Collected data
(** * GeoNode MapStore client: resource utilities, save epics, download
      button and compact catalog

    A shallow embedding of the parts of the client that the specification
    talks about:

    - [ResourceUtils] : the functions of [@js/utils/ResourceUtils] that
      translate between a backend resource and a map-viewer configuration;
    - [GnSave] : the [SaveAPI] table and the [gnSaveDirectContent] epic of
      [js/epics/gnsave.js];
    - [DownloadResource] : the [DownloadButton] component of
      [js/plugins/DownloadResource.jsx];
    - [Catalog] : the state and effects of the [ResourcesCompactCatalog]
      component.

    The data the client handles is JSON decoded from backend responses, so
    the embedding works on a type of JSON values and on the fragment of the
    JavaScript semantics that the sources exercise on such values
    (module [JS]); the lodash helpers the sources import are in [Lodash]. *)

From Stdlib Require Import QArith.
From stdpp Require Import gmap strings list fin_maps pretty sorting.

Local Open Scope string_scope.

(* ===================================================================== *)
(** * A fragment of JavaScript on JSON values *)
(* ===================================================================== *)

Module JS.

(** JSON values, plus [undefined]. Numbers are rationals: every finite
    double is one, and JSON has neither NaN nor infinities. Objects are
    finite maps from property names to values. *)
#[warnings="-register-all"]
Inductive value : Type :=
| VUndef
| VNull
| VBool (b : bool)
| VNum (q : Q)
| VStr (s : string)
| VArr (l : list value)
| VObj (m : gmap string value).

(** What an evaluation can raise: a JavaScript [TypeError], or
    [OutOfFragment] when the sources would apply a coercion that this
    embedding does not cover (string-to-number conversion, [ToPrimitive] of
    arrays and objects). *)
Inductive thrown : Type :=
| TypeError
| OutOfFragment.

Inductive completion (A : Type) : Type :=
| Returns (a : A)
| Throws (e : thrown).

Arguments Returns {A} a.
Arguments Throws {A} e.

#[global] Instance completion_ret : MRet completion := fun _ a => Returns a.
#[global] Instance completion_bind : MBind completion := fun _ _ f c =>
  match c with
  | Returns a => f a
  | Throws e => Throws e
  end.
#[global] Instance completion_fmap : FMap completion := fun _ _ f c =>
  match c with
  | Returns a => Returns (f a)
  | Throws e => Throws e
  end.

Definition num (z : Z) : value := VNum (inject_Z z).
Definition len {A} (l : list A) : value := num (Z.of_nat (length l)).

(** [undefined] and [null]. *)
Definition nullish (v : value) : bool :=
  match v with
  | VUndef | VNull => true
  | _ => false
  end.

(** [ToBoolean]. *)
Definition truthy (v : value) : bool :=
  match v with
  | VUndef | VNull => false
  | VBool b => b
  | VNum q => negb (Qeq_bool q 0)
  | VStr s => negb (String.eqb s "")
  | VArr _ | VObj _ => true
  end.

(** [!v] *)
Definition not (v : value) : bool := negb (truthy v).

(** [a && b], [a || b] and [a ?? b] on operands that are already values. *)
Definition and (a b : value) : value := if truthy a then b else a.
Definition or (a b : value) : value := if truthy a then a else b.
Definition coalesce (a b : value) : value := if nullish a then b else a.

(** The characters of a string, as one-character strings. *)
Definition chars (s : string) : list value :=
  (fun c => VStr (String c EmptyString)) <$> String.list_ascii_of_string s.

(** The own enumerable properties of a value, as an object spread
    [{...v}] copies them: the entries of an object, the indexed elements of
    an array or string, nothing for the other primitives. *)
Definition indexed (l : list value) : gmap string value :=
  list_to_map (imap (fun i x => (pretty i, x)) l).

Definition own (v : value) : gmap string value :=
  match v with
  | VObj m => m
  | VArr l => indexed l
  | VStr s => indexed (chars s)
  | _ => ∅
  end.

(** [v?.k]: the property read guarded by optional chaining. On a value
    that is neither [undefined] nor [null] this is the plain read [v.k]. *)
Definition field (v : value) (k : string) : value :=
  match v with
  | VObj m => default VUndef (m !! k)
  | VArr l => if String.eqb k "length" then len l else default VUndef (indexed l !! k)
  | VStr s => if String.eqb k "length" then len (chars s) else default VUndef (indexed (chars s) !! k)
  | _ => VUndef
  end.

(** [v.k]: throws on [undefined] and [null]. *)
Definition get (v : value) (k : string) : completion value :=
  if nullish v then Throws TypeError else Returns (field v k).

(** [v.k1.k2...] *)
Definition path (v : value) (ks : list string) : completion value :=
  foldl (fun c k => c ≫= fun x => get x k) (Returns v) ks.

(** [v[i]] for a numeric literal [i]. *)
Definition index (v : value) (i : nat) : completion value :=
  get v (pretty i).

(** Object literals: members are evaluated and added from left to right,
    a later member overriding an earlier one of the same name. *)
Inductive member : Type :=
| Field (k : string) (v : value)
| Spread (v : value).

[Task description] From the records above, copy only the lines starting with the line that holds "(** * A fragment" and going on through the line that holds "(** [a && b], [a || b] and", exactly as written.

[Exercise output]
(** * A fragment of JavaScript on JSON values *)
(* ===================================================================== *)

Module JS.

(** JSON values, plus [undefined]. Numbers are rationals: every finite
    double is one, and JSON has neither NaN nor infinities. Objects are
    finite maps from property names to values. *)
#[warnings="-register-all"]
Inductive value : Type :=
| VUndef
| VNull
| VBool (b : bool)
| VNum (q : Q)
| VStr (s : string)
| VArr (l : list value)
| VObj (m : gmap string value).

(** What an evaluation can raise: a JavaScript [TypeError], or
    [OutOfFragment] when the sources would apply a coercion that this
    embedding does not cover (string-to-number conversion, [ToPrimitive] of
    arrays and objects). *)
Inductive thrown : Type :=
| TypeError
| OutOfFragment.

Inductive completion (A : Type) : Type :=
| Returns (a : A)
| Throws (e : thrown).

Arguments Returns {A} a.
Arguments Throws {A} e.

#[global] Instance completion_ret : MRet completion := fun _ a => Returns a.
#[global] Instance completion_bind : MBind completion := fun _ _ f c =>
  match c with
  | Returns a => f a
  | Throws e => Throws e
  end.
#[global] Instance completion_fmap : FMap completion := fun _ _ f c =>
  match c with
  | Returns a => Returns (f a)
  | Throws e => Throws e
  end.

Definition num (z : Z) : value := VNum (inject_Z z).
Definition len {A} (l : list A) : value := num (Z.of_nat (length l)).

(** [undefined] and [null]. *)
Definition nullish (v : value) : bool :=
  match v with
  | VUndef | VNull => true
  | _ => false
  end.

(** [ToBoolean]. *)
Definition truthy (v : value) : bool :=
  match v with
  | VUndef | VNull => false
  | VBool b => b
  | VNum q => negb (Qeq_bool q 0)
  | VStr s => negb (String.eqb s "")
  | VArr _ | VObj _ => true
  end.

(** [!v] *)
Definition not (v : value) : bool := negb (truthy v).

(** [a && b], [a || b] and [a ?? b] on operands that are already values. *)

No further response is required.